The problem
Reproduce word for word the lines between those holding "Implicit Types l : list (text * A)." and "- rewrite bool_decide_false", inclusive, and nothing else from the data below.

Records provided
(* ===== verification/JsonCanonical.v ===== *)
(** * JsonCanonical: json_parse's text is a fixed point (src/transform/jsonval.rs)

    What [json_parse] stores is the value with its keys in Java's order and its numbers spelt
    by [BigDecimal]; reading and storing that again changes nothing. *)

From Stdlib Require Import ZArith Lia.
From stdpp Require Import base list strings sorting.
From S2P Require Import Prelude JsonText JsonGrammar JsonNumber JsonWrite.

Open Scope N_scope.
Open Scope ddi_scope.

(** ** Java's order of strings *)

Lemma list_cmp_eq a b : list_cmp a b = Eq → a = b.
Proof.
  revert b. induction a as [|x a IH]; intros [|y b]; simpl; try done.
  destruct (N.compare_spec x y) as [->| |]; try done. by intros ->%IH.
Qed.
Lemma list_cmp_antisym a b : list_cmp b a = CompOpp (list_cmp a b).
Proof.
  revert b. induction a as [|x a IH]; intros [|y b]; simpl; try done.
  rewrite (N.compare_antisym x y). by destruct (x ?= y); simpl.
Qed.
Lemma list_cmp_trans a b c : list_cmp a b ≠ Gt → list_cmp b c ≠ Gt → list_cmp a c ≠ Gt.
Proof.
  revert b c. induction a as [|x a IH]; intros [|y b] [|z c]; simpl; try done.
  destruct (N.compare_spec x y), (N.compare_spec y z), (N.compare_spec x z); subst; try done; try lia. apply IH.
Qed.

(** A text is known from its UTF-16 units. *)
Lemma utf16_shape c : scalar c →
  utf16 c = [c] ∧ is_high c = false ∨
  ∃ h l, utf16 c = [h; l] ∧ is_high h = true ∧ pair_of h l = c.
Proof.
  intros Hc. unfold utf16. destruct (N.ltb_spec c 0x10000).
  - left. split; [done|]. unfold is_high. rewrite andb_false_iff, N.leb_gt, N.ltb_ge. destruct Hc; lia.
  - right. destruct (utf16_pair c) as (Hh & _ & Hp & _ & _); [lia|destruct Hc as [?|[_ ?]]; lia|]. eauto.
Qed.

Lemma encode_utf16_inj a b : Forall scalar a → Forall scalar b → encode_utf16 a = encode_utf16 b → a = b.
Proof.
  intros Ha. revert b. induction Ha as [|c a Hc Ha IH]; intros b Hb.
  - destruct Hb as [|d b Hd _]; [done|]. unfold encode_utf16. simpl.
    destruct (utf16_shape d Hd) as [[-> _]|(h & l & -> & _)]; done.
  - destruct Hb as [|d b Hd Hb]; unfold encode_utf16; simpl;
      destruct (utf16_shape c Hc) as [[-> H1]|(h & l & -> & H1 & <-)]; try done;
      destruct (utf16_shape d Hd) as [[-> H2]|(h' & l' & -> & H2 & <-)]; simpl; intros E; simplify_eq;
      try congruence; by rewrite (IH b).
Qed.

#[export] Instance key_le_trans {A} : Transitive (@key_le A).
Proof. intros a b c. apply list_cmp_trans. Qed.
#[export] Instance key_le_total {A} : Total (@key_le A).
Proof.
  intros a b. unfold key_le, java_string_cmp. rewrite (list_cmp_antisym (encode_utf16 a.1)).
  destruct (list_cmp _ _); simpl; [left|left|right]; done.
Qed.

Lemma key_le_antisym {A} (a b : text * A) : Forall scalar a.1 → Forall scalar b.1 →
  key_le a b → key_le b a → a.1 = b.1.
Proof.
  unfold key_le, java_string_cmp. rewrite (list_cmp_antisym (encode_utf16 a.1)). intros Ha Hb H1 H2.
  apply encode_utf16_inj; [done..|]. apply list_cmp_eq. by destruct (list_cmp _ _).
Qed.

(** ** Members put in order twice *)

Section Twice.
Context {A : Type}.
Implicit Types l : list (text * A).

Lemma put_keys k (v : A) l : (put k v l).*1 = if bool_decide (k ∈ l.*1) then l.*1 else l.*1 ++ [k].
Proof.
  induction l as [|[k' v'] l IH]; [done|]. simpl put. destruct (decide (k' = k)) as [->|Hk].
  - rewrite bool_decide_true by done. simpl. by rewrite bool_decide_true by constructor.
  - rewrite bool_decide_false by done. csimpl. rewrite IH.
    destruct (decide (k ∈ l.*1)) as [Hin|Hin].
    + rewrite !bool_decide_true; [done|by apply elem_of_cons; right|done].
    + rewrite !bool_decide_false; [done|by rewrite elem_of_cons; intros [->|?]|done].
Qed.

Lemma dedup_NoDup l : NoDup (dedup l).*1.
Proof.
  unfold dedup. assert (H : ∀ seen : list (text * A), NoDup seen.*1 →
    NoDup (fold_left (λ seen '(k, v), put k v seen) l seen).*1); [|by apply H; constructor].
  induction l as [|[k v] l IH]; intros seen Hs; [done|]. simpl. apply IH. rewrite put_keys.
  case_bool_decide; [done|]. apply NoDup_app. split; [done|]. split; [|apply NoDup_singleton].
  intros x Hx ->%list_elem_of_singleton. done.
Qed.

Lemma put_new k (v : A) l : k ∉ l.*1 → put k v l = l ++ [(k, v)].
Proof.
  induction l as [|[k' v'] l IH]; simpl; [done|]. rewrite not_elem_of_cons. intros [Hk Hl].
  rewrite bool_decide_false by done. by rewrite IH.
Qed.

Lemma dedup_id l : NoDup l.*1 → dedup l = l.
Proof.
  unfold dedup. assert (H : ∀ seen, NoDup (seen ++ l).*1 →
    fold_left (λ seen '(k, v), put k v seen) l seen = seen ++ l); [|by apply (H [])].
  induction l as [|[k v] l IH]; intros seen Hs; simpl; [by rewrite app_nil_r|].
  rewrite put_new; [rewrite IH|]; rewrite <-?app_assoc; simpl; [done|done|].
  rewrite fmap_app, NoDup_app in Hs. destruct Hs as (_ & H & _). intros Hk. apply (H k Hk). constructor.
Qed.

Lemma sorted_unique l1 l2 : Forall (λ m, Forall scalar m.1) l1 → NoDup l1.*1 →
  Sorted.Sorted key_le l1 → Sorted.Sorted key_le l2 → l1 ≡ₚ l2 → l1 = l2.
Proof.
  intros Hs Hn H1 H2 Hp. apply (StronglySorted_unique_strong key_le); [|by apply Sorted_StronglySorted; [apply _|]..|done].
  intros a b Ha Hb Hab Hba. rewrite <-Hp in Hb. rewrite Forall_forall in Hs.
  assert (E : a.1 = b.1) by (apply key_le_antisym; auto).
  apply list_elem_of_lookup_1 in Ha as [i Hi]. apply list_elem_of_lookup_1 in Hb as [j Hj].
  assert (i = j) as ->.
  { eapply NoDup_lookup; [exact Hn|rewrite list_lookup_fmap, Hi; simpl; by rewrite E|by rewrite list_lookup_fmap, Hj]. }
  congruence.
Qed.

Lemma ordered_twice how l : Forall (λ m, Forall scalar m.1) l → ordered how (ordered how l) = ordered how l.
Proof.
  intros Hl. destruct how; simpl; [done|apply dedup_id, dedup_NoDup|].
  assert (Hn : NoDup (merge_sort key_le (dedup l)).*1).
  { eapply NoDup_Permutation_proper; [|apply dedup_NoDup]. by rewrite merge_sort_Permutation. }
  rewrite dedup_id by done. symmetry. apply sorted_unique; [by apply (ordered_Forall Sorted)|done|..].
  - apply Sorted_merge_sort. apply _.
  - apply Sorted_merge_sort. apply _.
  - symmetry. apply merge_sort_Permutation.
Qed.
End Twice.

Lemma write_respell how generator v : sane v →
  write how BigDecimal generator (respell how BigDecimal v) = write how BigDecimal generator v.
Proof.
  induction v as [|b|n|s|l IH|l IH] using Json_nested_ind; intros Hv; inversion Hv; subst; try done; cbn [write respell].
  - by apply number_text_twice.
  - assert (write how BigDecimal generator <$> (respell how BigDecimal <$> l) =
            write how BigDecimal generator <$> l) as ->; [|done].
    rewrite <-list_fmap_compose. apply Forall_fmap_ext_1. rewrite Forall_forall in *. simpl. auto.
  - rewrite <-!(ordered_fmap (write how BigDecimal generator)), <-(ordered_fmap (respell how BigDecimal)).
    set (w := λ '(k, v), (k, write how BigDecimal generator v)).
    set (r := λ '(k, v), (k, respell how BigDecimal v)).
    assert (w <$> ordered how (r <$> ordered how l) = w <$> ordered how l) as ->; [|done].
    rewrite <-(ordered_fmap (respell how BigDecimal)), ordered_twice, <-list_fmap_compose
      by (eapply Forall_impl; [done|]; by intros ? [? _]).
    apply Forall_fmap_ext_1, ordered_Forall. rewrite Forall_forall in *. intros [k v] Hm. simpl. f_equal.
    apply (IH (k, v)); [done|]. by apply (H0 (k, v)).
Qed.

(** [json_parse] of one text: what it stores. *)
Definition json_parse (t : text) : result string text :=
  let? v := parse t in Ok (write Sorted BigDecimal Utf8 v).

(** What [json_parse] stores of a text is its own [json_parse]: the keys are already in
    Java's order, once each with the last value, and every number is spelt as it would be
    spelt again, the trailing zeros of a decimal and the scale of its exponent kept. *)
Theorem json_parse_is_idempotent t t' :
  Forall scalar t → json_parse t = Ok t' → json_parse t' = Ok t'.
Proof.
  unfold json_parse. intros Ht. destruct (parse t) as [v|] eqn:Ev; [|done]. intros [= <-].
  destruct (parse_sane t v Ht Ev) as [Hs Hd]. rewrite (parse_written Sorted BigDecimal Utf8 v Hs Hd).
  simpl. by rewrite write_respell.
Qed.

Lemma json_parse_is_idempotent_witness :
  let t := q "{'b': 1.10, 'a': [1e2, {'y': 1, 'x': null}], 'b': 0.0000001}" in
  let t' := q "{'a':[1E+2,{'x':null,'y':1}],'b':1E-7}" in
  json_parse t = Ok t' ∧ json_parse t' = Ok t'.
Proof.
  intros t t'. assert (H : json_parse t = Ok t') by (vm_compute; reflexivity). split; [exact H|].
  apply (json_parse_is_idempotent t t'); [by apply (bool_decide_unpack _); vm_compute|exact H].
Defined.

--

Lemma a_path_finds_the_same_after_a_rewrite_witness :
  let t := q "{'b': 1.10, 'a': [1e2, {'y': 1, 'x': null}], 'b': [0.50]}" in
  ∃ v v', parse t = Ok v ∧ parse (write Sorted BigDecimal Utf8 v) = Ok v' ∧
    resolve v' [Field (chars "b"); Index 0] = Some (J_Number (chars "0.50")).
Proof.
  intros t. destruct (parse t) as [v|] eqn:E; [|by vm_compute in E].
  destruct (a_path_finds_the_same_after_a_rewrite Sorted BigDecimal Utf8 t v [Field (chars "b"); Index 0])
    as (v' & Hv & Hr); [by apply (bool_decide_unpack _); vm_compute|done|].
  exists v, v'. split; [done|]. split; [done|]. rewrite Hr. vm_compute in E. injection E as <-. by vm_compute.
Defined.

Response below
Implicit Types l : list (text * A).

Lemma put_keys k (v : A) l : (put k v l).*1 = if bool_decide (k ∈ l.*1) then l.*1 else l.*1 ++ [k].
Proof.
  induction l as [|[k' v'] l IH]; [done|]. simpl put. destruct (decide (k' = k)) as [->|Hk].
  - rewrite bool_decide_true by done. simpl. by rewrite bool_decide_true by constructor.
  - rewrite bool_decide_false by done. csimpl. rewrite IH.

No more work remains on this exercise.